7:00 – 6:30ASRC GEOS

  • Working more on NK Models. I have the original paper – Towards a general theory of adaptive walks on rugged landscapes, and I’ve pulled out my copy of The Origins of Order
    • Determine if I have the evaluation function right
    • Add mutation
    • Draw the networks
    • Draw an N/K/Fitness landscape?
    • As an aside, I think that an NK model can be modified to use backpropagation rather than mutation. That could be interesting.
    • Ok, here’s everything working the way I think it should work, but I’m not sure it’s right….
  • Need to get back to Antonio about authorship and roles. I think that it makes sense if he can get a sense of what – done
  • Discovered the trumptwitterarchive, which is downloadable. Would like to build a network of the retweets and tagging by sentiment, gender and race.
  • Code review with Chris. Unfortunately, it was more like an interrogation than a tour. My sense is that he was expecting us to ask questions and we were expecting a presentation.
    • It went ok, but the audio connection was terrible

Phil 5.28.19

Phil 7:00 – 5:00 ASRC NASA GEOS

  • Factors Motivating Customization and Echo Chamber Creation Within Digital News Environments
    • With the influx of content being shared through social media, mobile apps, and other digital sources – including fake news and misinformation – most news consumers experience some degree of information overload. To combat these feelings of unease associated with the sheer volume of news content, some consumers tailor their news ecosystems and purposefully include or exclude content from specific sources or individuals.

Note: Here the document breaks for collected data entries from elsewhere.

Definition UnmarshalAnalyticsDeltaRecord (data : bytes) : result AnalyticsDeltaRecord :=
  let! d := newDecoder data in
  let! (kind, d) := Decoder.u8 d in
  let! (fsid, d) := Decoder.u32 d in
  let! (inode, d) := Decoder.u64 d in
  let! (identityGeneration, d) := Decoder.u64 d in
  let! (revision, d) := Decoder.u64 d in
  let! (uid, d) := Decoder.u32 d in
  let! (gid, d) := Decoder.u32 d in
  let! (known, d) := Decoder.u16 d in
  let! (createdAt, d) := Decoder.i64 d in
  let! (logicalSize, d) := Decoder.u64 d in
  let! (basis, d) := Decoder.u8 d in
  let! (continuity, d) := Decoder.u8 d in
  let! (state, d) := Decoder.u8 d in
  let! (retainedSnapshotRefs, d) := Decoder.u64 d in
  let! (classificationEpoch, d) := Decoder.u64 d in
  let! (svm, d) := Decoder.u32 d in
  let! (volume, d) := Decoder.u32 d in
  let! (pathGroup, d) := Decoder.u32 d in
  let! (operation, d) := if more d then Decoder.u8 d else Ok (AnalyticsReferencesLegacy, d) in
  let record := mkAnalyticsDeltaRecord kind fsid inode identityGeneration revision uid gid known
                  createdAt logicalSize basis continuity state retainedSnapshotRefs
                  classificationEpoch svm volume pathGroup operation in
  do! guard (negb (validAnalyticsDelta record)) "invalid analytics delta";
  do! Decoder.done d;
  Ok record.

Definition AnalyticsDeltaRecord_ok (r : AnalyticsDeltaRecord) : Prop :=
  uint8 (de_Kind r) /\ uint32 (de_FSID r) /\ uint64 (de_Inode r) /\
  uint64 (de_IdentityGeneration r) /\ uint64 (de_Revision r) /\ uint32 (de_UID r) /\
  uint32 (de_GID r) /\ uint16 (de_Known r) /\ int64 (de_CreatedAt r) /\
  uint64 (de_LogicalSize r) /\ uint8 (de_CreationBasis r) /\ uint8 (de_IdentityContinuity r) /\
  uint8 (de_State r) /\ uint64 (de_RetainedSnapshotRefs r) /\ uint64 (de_ClassificationEpoch r) /\
  uint32 (de_SVM r) /\ uint32 (de_Volume r) /\ uint32 (de_PathGroup r) /\
  uint8 (de_ReferenceOperation r).
#[export] Hint Unfold AnalyticsDeltaRecord_ok AnalyticsDeltaRecord_base_fields : codec.

#[export] Instance AnalyticsDeltaRecord_codec : RecordCodec AnalyticsDeltaRecord := {
  record_ok := AnalyticsDeltaRecord_ok;
  stored r := r;
  marshal := AnalyticsDeltaRecord_MarshalBinary;
  unmarshal := UnmarshalAnalyticsDeltaRecord;
}.
#[export] Instance AnalyticsDeltaRecord_RoundTrip : RoundTrip AnalyticsDeltaRecord.
Proof.
  intros r b Hok H. cbn [marshal unmarshal stored record_ok AnalyticsDeltaRecord_codec] in *.
  unfold AnalyticsDeltaRecord_ok in Hok. destruct_and?.
  unfold AnalyticsDeltaRecord_MarshalBinary, AnalyticsDeltaRecord_base_fields in H. inv_results. encoded H.
  unfold UnmarshalAnalyticsDeltaRecord. start_decoder. cbn [app]. read_fields.
  eta_record r. pass_guards. done.
Qed.

(** Deltas written before reference operations existed end after the path group. *)
Lemma AnalyticsDeltaRecord_prefix b r :
  UnmarshalAnalyticsDeltaRecord b = Ok r ->
  AnalyticsDeltaRecord_ok r /\
  exists missing, In missing [[]; [U8 AnalyticsReferencesLegacy]] /\
    z2b Version :: wires (AnalyticsDeltaRecord_base_fields r ++ [U8 (de_ReferenceOperation r)])
    = b ++ wires missing.
Proof.
  unfold UnmarshalAnalyticsDeltaRecord. intros H. invert_reads.
  match goal with E : (if more ?d then _ else _) = _ |- _ => destruct (more d) end; invert_reads.
  all: split; [typed_fields|].
  - exists []. split; [by left|]. by read_in_full.
  - eexists. split; [right; left; reflexivity|]. by read_prefix.
Qed.

(** ** Manifests, build checkpoints and query jobs *)

(** [strictlyIncreasing], after a previous value *)
Fixpoint increasing_after (previous : option Z) (values : list Z) : bool :=
  match values with
  | [] => true
  | v :: rest =>
      if (v =? 0) || match previous with Some p => v <=? p | None => false end then false
      else increasing_after (Some v) rest
  end.
Definition strictlyIncreasing (values : list Z) : bool := increasing_after None values.
Definition strictlyIncreasingOrEmpty (values : list Z) : bool :=
  (zlen values =? 0) || strictlyIncreasing values.
Definition validateAnalyticsDerivedValue (parsed : ParsedKey) (value : bytes) : result unit :=
  match PK.Kind parsed with
  | KeyGrowthTime | KeyGrowthPath | KeyUserChurn => check (UnmarshalAnalyticsAggregateRecord value)
  | KeyUserSummary | KeyGroupSummary | KeyUserStats | KeyGroupStats =>
      check (UnmarshalAnalyticsSummaryRecord value)
  | KeyUserInode => check (UnmarshalAnalyticsUserInodeRecord value)
  | KeyUserBlob | KeyUserBlobContribution => check (UnmarshalAnalyticsUserBlobRecord value)
  | _ => unsupportedSchemaKey
  end.

Definition validateAnalyticsProjectionValue (parsed : ParsedKey) (value : bytes) : result unit :=
  match PK.Kind parsed with
  | KeyAuthoritativeCrawlProof => validateAuthoritativeCrawlProof parsed value
  | KeyAuthoritativeSourceBinding => validateAuthoritativeSourceBinding parsed value
  | KeyAnalyticsWatermark => check (UnmarshalAnalyticsWatermarkRecord value)
  | KeyAnalyticsManifest => check (UnmarshalAnalyticsManifestRecord value)
  | KeyAnalyticsQueryResult | KeyAnalyticsQueryHeat | KeyAnalyticsQueryView =>
      check (UnmarshalAnalyticsQueryRecord value)
  | KeyAnalyticsQueryJob => check (UnmarshalAnalyticsQueryJobRecord value)
  | KeyAnalyticsDerivedMarker =>
      guard (negb (bytes_eqb value [z2b Version])) "invalid analytics derived generation marker"
  | _ => validateAnalyticsDerivedValue parsed value
  end.

Definition validateAnalyticsValue (parsed : ParsedKey) (value : bytes) : result unit :=
  match PK.Kind parsed with
  | KeyPackAggregate | KeyTierAggregate => check (UnmarshalPackAggregate value)
  | KeyAnalyticsFact => check (UnmarshalAnalyticsFactRecord value)
  | KeyAnalyticsCache => guard (negb (json_valid value)) "invalid analytics cache JSON"
  | KeyAnalyticsDictionary => check (UnmarshalAnalyticsDictionaryRecord value)
  | KeyAnalyticsFactSegment => check (UnmarshalAnalyticsFactSegmentRecord value)
  | KeyAnalyticsSegmentMetadata => check (UnmarshalAnalyticsSegmentMetadataRecord value)
  | KeyAnalyticsDimensionIndex => check (UnmarshalAnalyticsDimensionIndexRecord value)
  | KeyAnalyticsResidency => check (UnmarshalAnalyticsResidencyRecord value)
  | KeyAnalyticsDelta => check (UnmarshalAnalyticsDeltaRecord value)
  | _ => validateAnalyticsProjectionValue parsed value
  end.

This study explores customization on social media and news platforms through a survey (N = 317) of adults regarding their digital news habits. Findings suggest that consumers who diversify their online news streams report lower levels of anxiety related to current events and highlight differences in reported anxiety levels and customization practices across the political spectrum. This study provides important insights into how perceived information overload, anxiety around current events, political affiliations and partisanship, and demographic characteristics may contribute to tailoring practices related to news consumption in social media environments. We discuss these findings in terms of their implications for industry, policy, and theory
  • More JASSS paper
  • Installing new IntelliJ and re-indexing
  • Discovered a few bugs with the JsonUtils.find. Fixed and submitted a version to StackOverflow. Eeeep!